Nature Chemical Biology ( IF 12.9 ) Pub Date : 2024-09-25 , DOI: 10.1038/s41589-024-01734-x Hongyan Niu, Meng-Yin Li, Yan Gao, Jun-Ge Li, Jie Jiang, Yi-Lun Ying, Yi-Tao Long
Sulfation is considered the most prevalent post-translational modification (PTM) on tyrosine; however, its importance is frequently undervalued due to difficulties in direct and unambiguous determination from phosphorylation. Here we present a sequence-independent strategy to directly map and quantify the tyrosine sulfation states in universal native peptides using an engineered protein nanopore. Molecular dynamics simulations and nanopore mutations reveal specific interactions between tyrosine sulfation and the engineered nanopore, dominating identification across diverse peptide sequences. We show a nanopore framework to discover tyrosine sulfation in unknown peptide fragments digested from a native protein and determine the sequence of the sulfated fragment based on current blockade enhancement induced by sulfation. Moreover, our method allows direct observation of peptide sulfation in ultra-low abundance, down to 1%, and distinguishes it from isobaric phosphorylation.
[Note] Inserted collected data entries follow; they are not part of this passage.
(* ===== verification/Mutexes.v ===== *)
(** * The broker with all its mutexes

    [Goroutines] has the locks of queues; what the other mutexes protect is a section
    there.  Here every [Lock] and [Unlock] of src/broker is an operation: [Server.mu],
    [Connection.mu], [Broker.mu], [Exchange.mu], [Queue.mu] and [Consumer.mu].  The code
    of every function is that of [Goroutines] with the missing mutexes put in, and the
    scheduler ([fstep], [fpstep]) makes a goroutine wait for any of them.  [LockOrder]
    relates the two levels and proves that no mutex deadlocks. *)

From S2P Require Import Prelude GoJson Protocol State Transport Queue Exchange Broker Channel Connection Server Goroutines Schedules.

Inductive mutex : Type :=
| MServer
| MConn (p : loc)
| MBroker
| MExchange (p : loc)
| MQueue (p : loc)
| MConsumer (p : loc).

#[export] Instance mutex_eq_dec : EqDecision mutex.
Proof. solve_decision. Defined.

#[export] Instance mutex_countable : Countable mutex.
Proof.
  refine (inj_countable'
    (λ m, match m with
          | MServer => (0, 0) | MConn p => (1, p) | MBroker => (2, 0)
          | MExchange p => (3, p) | MQueue p => (4, p) | MConsumer p => (5, p)
          end : nat * loc)%nat
    (λ x, match x with
          | (0, _) => MServer | (1, p) => MConn p | (2, _) => MBroker
          | (3, p) => MExchange p | (4, p) => MQueue p | (_, p) => MConsumer p
          end)%nat _).
  by intros [].
Defined.

(** The order in which a goroutine may take mutexes. *)
Definition rank (m : mutex) : nat :=
  match m with
  | MServer => 0
  | MConn _ => 1
  | MBroker => 2
  | MExchange _ => 3
  | MQueue _ => 4
  | MConsumer _ => 5
  end.
Lemma matches_running w ls ts s' t f :
  matches (mkFProc w ls ts) s' → ts !! t = Some (FRunning f) →
  ∃ lc tc c h, s' = mkProc w lc tc ∧ tc !! t = Some (Running c) ∧ owns ls t h ∧ keeps h f c.
Proof.
  intros Hm Ht. destruct (ma_thread _ _ Hm t _ Ht) as (th' & h & Hc & Ho & Hk). destruct s' as [w' lc tc].
  pose proof (ma_world _ _ Hm) as E. simpl in *. subst w'. destruct th' as [c| |]; [|done..]. by exists lc, tc, c, h.
Qed.

(** [FLock] and [FUnlock]. *)
Lemma matches_lock w ls ts lc tc t mu k c h :
  matches (mkFProc w ls ts) (mkProc w lc tc) → ts !! t = Some (FRunning (FLock mu k)) → ls !! mu = None →
  tc !! t = Some (Running c) → owns ls t h → keeps h (FLock mu k) c →
  ∃ s1', rtc pstep (mkProc w lc tc) s1' ∧ matches (mkFProc w (<[mu := t]> ls) (<[t := FRunning k]> ts)) s1'.
Proof.
  intros Hm Ht Hmu Hc Ho [_ Hk]. pose proof (owns_push _ _ _ _ Ho Hmu) as Ho1.
  pose proof (insert_others ls mu t Hmu) as Hls. pose proof (ma_locks _ _ Hm) as Hl. simpl in Hl.
  destruct (is_queue mu) eqn:Eq.
  - destruct mu as [| | | |p|]; try done. destruct Hk as (c' & -> & Hk). eexists. split.
    + apply rtc_once. eapply p_thread, t_lock; [done|]. by rewrite Hl.
    + eapply matches_act; [exact Hm|exact Ht|by apply queue_insert|done|exact Ho1|exact Hk].
  - exists (mkProc w lc tc). split; [done|]. rewrite <-(insert_id tc t (Running c)) by done.
    eapply matches_act; [exact Hm|exact Ht| |done|exact Ho1|by destruct mu].
    intros p. rewrite lookup_insert_ne; [apply Hl|]. by intros ->.
Qed.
This sequence-independent strategy suggests the potential of nanopore to explore specific PTMs in real-life samples and at the omics level.
中文翻译:
通过纳米孔直接绘制天然肽中酪氨酸硫酸化状态
硫酸化被认为是最常见的酪氨酸翻译后修饰 (PTM);然而,由于直接和明确地测定磷酸化存在困难,其重要性经常被低估。在这里,我们提出了一种独立于序列的策略,使用工程蛋白纳米孔直接绘制和量化通用天然肽中的酪氨酸硫酸化状态。分子动力学模拟和纳米孔突变揭示了酪氨酸硫酸化和工程纳米孔之间的特定相互作用,主导了不同肽序列的识别。我们展示了一个纳米孔框架,用于发现从天然蛋白质消化的未知肽片段中的酪氨酸硫酸化,并根据硫酸化诱导的电流阻断增强确定硫酸化片段的序列。此外,我们的方法可以直接观察超低丰度(低至 1%)的肽硫酸化,并将其与同量异位磷酸化区分开来。这种与序列无关的策略表明纳米孔在现实样品和组学水平上探索特定 PTM 的潜力。